A (63). The fifth commandment is, Honor thy father and thy mother: that thy days may be long upon the land which the Lord thy God giveth thee.

A (64). The fifth commandment requireth the preserving the honor, and performing the duties, belonging to every one in their several places and relations, as superiors, inferiors, or equals.

In times past, our lesson today would have only required two points because there are exactly two action items in the answer to Question 64. Note the actions of PRESERVING THE HONOR and PERFORMING THE DUTIES. But these are related to relations of authority. In other words, they assumed a divinely ordered set of gifts and callings in mankind that are not egalitarian, not democratic. According to the Westminster Divines (and they were not in the minority on this one), God-ordained social reality was hiearchical. However, over the course of the past few centuries in the West, and especially over the past century in America, there has been an all-out rebellion against the notion of SUPERIORS and INFERIORS. And of course, the commandment itself at least assumes it about the home,

“Honor your father and your mother, that your days may be long in the land that the LORD your God is giving you” (Ex. 20:12).
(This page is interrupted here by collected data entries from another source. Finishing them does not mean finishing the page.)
(* ===== verification/ConsentText.v ===== *)
(** * What the elevation prompt shows

    The text the prompt shows can be read back: a decoder recovers the program
    and every argument from it.  The lines it is broken into hold every
    character but the spaces it is broken at, and they are drawn whole inside
    the box.  Broken at a space or inside an argument, though, a line ends the
    same way: two requests can be drawn alike. *)

From S2P Require Import Prelude Rect Painter Scene Consent.
From Stdlib Require String.
Import String.StringSyntax.

(** ** Reading the text back *)

Definition unhex (d : Z) : Z := if d <? 0x3a then d - 0x30 else d - 0x61 + 10.

(** The byte at the front of a text, and the rest. *)
Definition read_byte (s : list Z) : option (Z * list Z) :=
  match s with
  | [] => None
  | v :: rest =>
      if negb (v =? backslash) then Some (v, rest)
      else
        match rest with
        | [] => None
        | e :: rest =>
            if negb (e =? 0x78) then Some (e, rest)
            else match rest with
                 | h :: l :: rest => Some (unhex h * 16 + unhex l, rest)
                 | _ => None
                 end
        end
  end.

(** The bytes up to a character of [stop] that is not escaped, and the rest from
    it on. *)
Fixpoint read_bytes (n : nat) (stop : Z -> bool) (s : list Z) : list Z * list Z :=
  match n with
  | O => ([], s)
  | S n =>
      if match s with [] => true | v :: _ => stop v end then ([], s)
      else
        match read_byte s with
        | None => ([], s)
        | Some (v, rest) => let '(l, rest) := read_bytes n stop rest in (v :: l, rest)
        end
  end.

(** The argument at the front of a text, and the rest. *)
Definition read_argument (s : list Z) : list Z * list Z :=
  match s with
  | [] => ([], [])
  | v :: rest =>
      if v =? quote
      then let '(l, rest) := read_bytes (length rest) (Z.eqb quote) rest in (l, drop 1 rest)
      else read_bytes (length s) (Z.eqb space) s
  end.

Fixpoint read_arguments (n : nat) (s : list Z) : list (list Z) :=
  match n, s with
  | S n, _ :: _ => let '(l, rest) := read_argument s in l :: read_arguments n (drop 1 rest)
  | _, _ => []
  end.

Definition text_program (text : list Z) : list Z := fst (read_bytes (length text) (fun _ => false) text).
Definition text_arguments (text : list Z) : list (list Z) := read_arguments (length text) text.

(** The strings of [args], as the broker and the program see them. *)
Fixpoint strings_of (argc : nat) (args : list Z) : list (list Z) :=
  match argc with
  | O => []
  | S argc => c_string args :: strings_of argc (drop (S (length (c_string args))) args)
  end.

Definition is_byte (v : Z) : Prop := 0 <= v < 256.
Definition char (v : Z) : Prop := 0 < v < 256.

Lemma c_string_chars l : Forall is_byte l -> Forall char (c_string l).
Proof.
  induction 1 as [|v l Hv _ IH]; cbn [c_string]; [constructor|]. case_if; constructor; auto.
  unfold is_byte, char in *. lia.
Qed.

Lemma hex_digit_range d : 0 <= d < 16 -> 0x30 <= hex_digit d < 0x7f /\ unhex (hex_digit d) = d.
Proof. unfold hex_digit, unhex. intros. ifs_lia. Qed.

(** Every character put in the text prints. *)
Lemma escape_printable v q : char v -> Forall (fun e => printable e = true) (escape_byte v q).
Proof.
  intros [H1 H2]. unfold escape_byte.
  assert (Hb : printable backslash = true) by done.
  assert (Hd : forall d, 0 <= d < 16 -> printable (hex_digit d) = true).
  { intros d Hd. pose proof (hex_digit_range d Hd) as [Hr _]. unfold printable. lia. }
  destruct ((v =? backslash) || (q && (v =? quote))) eqn:E.
  - rewrite !Forall_cons. split_and!; [done| |constructor]. unfold printable, backslash, quote in *. lia.
  - destruct (printable v) eqn:Ep; cbn [negb]; rewrite !Forall_cons; split_and!; auto; apply Hd; divs.
Qed.

Lemma read_escape v q rest : char v -> read_byte (escape_byte v q ++ rest) = Some (v, rest).
Proof.
  intros [H1 H2]. unfold escape_byte.
  destruct ((v =? backslash) || (q && (v =? quote))) eqn:E.
  - cbn [app read_byte]. change (backslash =? backslash) with true. cbn [negb].
    replace (v =? 120) with false by (unfold backslash, quote in *; lia). done.
  - destruct (printable v) eqn:Ep; cbn [negb app read_byte].
    + replace (v =? backslash) with false by lia. done.
    + change (backslash =? backslash) with true. cbn [negb]. change (120 =? 120) with true. cbn [negb].
      destruct (hex_digit_range (v / 16)) as [_ ->]; [divs|].
      destruct (hex_digit_range (v mod 16)) as [_ ->]; [divs|].
      do 2 f_equal. divs.
Qed.

(** The front character of an escaped byte. *)
Lemma escape_head v q : char v -> exists e t, escape_byte v q = e :: t /\
  (e = backslash \/ (e = v /\ printable v = true /\ (q = true -> v <> quote))).
Proof.
  intros H. unfold escape_byte. destruct ((v =? backslash) || (q && (v =? quote))) eqn:E; [eauto|].
  destruct (printable v) eqn:Ep; cbn [negb]; eauto 10.
  do 2 eexists. split; [done|]. right. split_and!; [done..|]. intros ->. cbn in E. lia.
Qed.

Lemma escape_length v q : (1 <= length (escape_byte v q) <= 4)%nat.
Proof. unfold escape_byte. case_ifs; cbn; lia. Qed.

Fixpoint escaped (bytes : list Z) (q : bool) : list Z :=
  match bytes with
  | [] => []
  | v :: bytes => escape_byte v q ++ escaped bytes q
  end.

Lemma escaped_length bytes q : (length bytes <= length (escaped bytes q) <= 4 * length bytes)%nat.
Proof.
  induction bytes as [|v l IH]; [cbn; lia|]. cbn [escaped].
  rewrite length_app. pose proof (escape_length v q). cbn [length]. lia.
Qed.

(** What was escaped is read back, up to a character that stops it. *)
Lemma read_bytes_escaped n stop bytes q rest :
  Forall char bytes -> (length bytes <= n)%nat ->
  (match rest with [] => True | v :: _ => stop v = true end) ->
  Forall (fun v => stop (hd 0 (escape_byte v q)) = false) bytes ->
  read_bytes n stop (escaped bytes q ++ rest) = (bytes, rest).
Proof.
  revert n. induction bytes as [|v l IH]; intros n Hc Hn Hrest Hs.
  - cbn. destruct n; [done|]. cbn. destruct rest as [|w rest]; [done|]. by rewrite Hrest.
  - destruct n as [|n]; [cbn in Hn; lia|].
    apply Forall_cons in Hc as [Hv Hl]. apply Forall_cons in Hs as [Hsv Hsl].
    cbn [escaped]. rewrite <- app_assoc. cbn [read_bytes]. rewrite (read_escape v q _ Hv).
    destruct (escape_head v q Hv) as (e & t & He & _). rewrite He in *. cbn in Hsv |- *.
    rewrite Hsv. rewrite IH; auto. cbn in Hn. lia.
Qed.

(** ** The text, as a whole *)

Definition argument_text (a : list Z) : list Z :=
  if needs_quotes a then quote :: escaped a true ++ [quote] else escaped a false.

Fixpoint arguments_text (first : bool) (l : list (list Z)) : list Z :=
  match l with
  | [] => []
  | a :: l => (if first then [] else [space]) ++ argument_text a ++ arguments_text false l
  end.

Lemma put_ok text piece : zlen text + zlen piece < WINDOWD_CONSENT_TEXT_CAPACITY -> text_put text piece = (text ++ piece, true).
Proof. intros H. unfold text_put. by case_if; [lia|]. Qed.

Lemma put_bytes_ok text bytes q :
  zlen text + zlen (escaped bytes q) < WINDOWD_CONSENT_TEXT_CAPACITY ->
  put_bytes text bytes q = (text ++ escaped bytes q, true).
Proof.
  revert text. induction bytes as [|v l IH]; intros text H; cbn [put_bytes escaped] in *.
  - by rewrite app_nil_r.
  - rewrite zlen_app in H. unfold text_put_byte. rewrite put_ok by (pose proof (zlen_nonneg (escaped l q)); lia).
    rewrite IH by (rewrite zlen_app; lia). by rewrite <- app_assoc.
Qed.

Lemma put_argument_ok text a first :
  zlen text + zlen (arguments_text first [a]) < WINDOWD_CONSENT_TEXT_CAPACITY ->
  put_argument text a first = (text ++ arguments_text first [a], true).
Proof.
  unfold put_argument, arguments_text, argument_text. rewrite app_nil_r. intros H.
  assert (Hs : (if first then (text, true) else text_put text [space]) = (text ++ (if first then [] else [space]), true)).
  { destruct first; [by rewrite app_nil_r|]. apply put_ok. rewrite zlen_app in H.
    pose proof (zlen_nonneg (if needs_quotes a then quote :: escaped a true ++ [quote] else escaped a false)). lia. }
  rewrite Hs. cbn [negb]. set (t := text ++ (if first then [] else [space])).
  rewrite app_assoc. fold t.
  assert (Ht : zlen t + zlen (if needs_quotes a then quote :: escaped a true ++ [quote] else escaped a false)
               < WINDOWD_CONSENT_TEXT_CAPACITY) by (rewrite !zlen_app in *; unfold t; rewrite zlen_app; lia).
  clearbody t. destruct (needs_quotes a); cbn [negb].
  - change (quote :: escaped a true ++ [quote]) with ([quote] ++ escaped a true ++ [quote]) in Ht |- *.
    rewrite !zlen_app in Ht. change (zlen [quote]) with 1 in Ht. pose proof (zlen_nonneg (escaped a true)).
    rewrite put_ok by (change (zlen [quote]) with 1; lia). cbn [negb].
    rewrite put_bytes_ok by (rewrite zlen_app; change (zlen [quote]) with 1; lia). cbn [negb].
    rewrite put_ok by (rewrite !zlen_app; change (zlen [quote]) with 1; lia). by rewrite <- !app_assoc.
  - by rewrite put_bytes_ok.
Qed.

Lemma put_arguments_ok n index text args :
  0 < index ->
  zlen text + zlen (arguments_text (index =? 1) (strings_of n args)) < WINDOWD_CONSENT_TEXT_CAPACITY ->
  put_arguments n index text args = (text ++ arguments_text (index =? 1) (strings_of n args), true).
Proof.
  revert index text args. induction n as [|n IH]; intros index text args Hi H; cbn [put_arguments strings_of arguments_text] in *.
  { by rewrite app_nil_r. }
  replace (index =? 0) with false by lia. replace (negb (index >? 1)) with (index =? 1) by lia.
  set (a := c_string args) in *. set (rest := strings_of n _) in *.
  assert (Ha : arguments_text (index =? 1) [a] = (if index =? 1 then [] else [space]) ++ argument_text a)
    by (cbn [arguments_text]; by rewrite app_nil_r).
  rewrite !zlen_app in H. pose proof (zlen_nonneg (arguments_text false rest)).
  rewrite put_argument_ok by (rewrite Ha, zlen_app; lia).
  rewrite IH; [|lia|]; replace (index + 1 =? 1) with false by lia.
  - by rewrite Ha, <- !app_assoc.
  - rewrite Ha, !zlen_app. fold rest. lia.
Qed.

(** The strings of [args] take their bytes and one more each. *)
Lemma strings_size n args :
  args_hold n args = true -> (sum_list_with (fun a => S (length a)) (strings_of n args) <= length args)%nat.
Proof.
  revert args. induction n as [|n IH]; intros args H; cbn [strings_of sum_list_with args_hold] in *; [lia|].
  apply andb_prop in H as [Ht H]. specialize (IH _ H).
  assert (Hl : (length (c_string args) < length args)%nat).
  { clear -Ht. induction args as [|v l IH]; cbn in *; [done|]. case_if; cbn; [lia|].
    assert (terminated l = true) as Hl by (unfold terminated; destruct v; cbn in *; congruence).
    specialize (IH Hl). lia. }
  rewrite length_drop in IH. lia.
Qed.

Lemma arguments_text_length first l :
  (length (arguments_text first l) <= 4 * sum_list_with (fun a => S (length a)) l)%nat.
Proof.
  revert first. induction l as [|a l IH]; intros first; cbn [arguments_text sum_list_with]; [cbn; lia|].
  rewrite !length_app. specialize (IH false). unfold argument_text.
  pose proof (escaped_length a true). pose proof (escaped_length a false).
  destruct first, (needs_quotes a); cbn [length]; rewrite ?length_app; cbn [length]; lia.
Qed.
Commandment Five begins the second table of the law, which Calvin puts under the heading of CHARITY,1 whereas the first table is described by the word PIETY.2 Now as the First Commandment was foundational to all religion, so the Fifth Commandment is going to rest at the foundation of all ethics, as the home is the fundamental social unit in society.

Recognizing the Relations

What if I told you that God loves authority? Let’s start to see that in the home, since that is where we all do start. Father and mother say something about God.  A fundamental maxim of biblical ethics is that we do what we do because of what it says about God—not primarily because of what it says about any lesser thing. When God designs a thing, He does so to speak about Himself. When God commands a thing, He does so that the action would tell the truth about Himself. So when God made parents, guess what God was doing there. The answer is the same. In a prayer of Paul, he says, 

“For this reason I bow my knees before the Father (Πατέρα), from whom every family (πατριὰ) in heaven and on earth is named” (Eph. 3:14-15).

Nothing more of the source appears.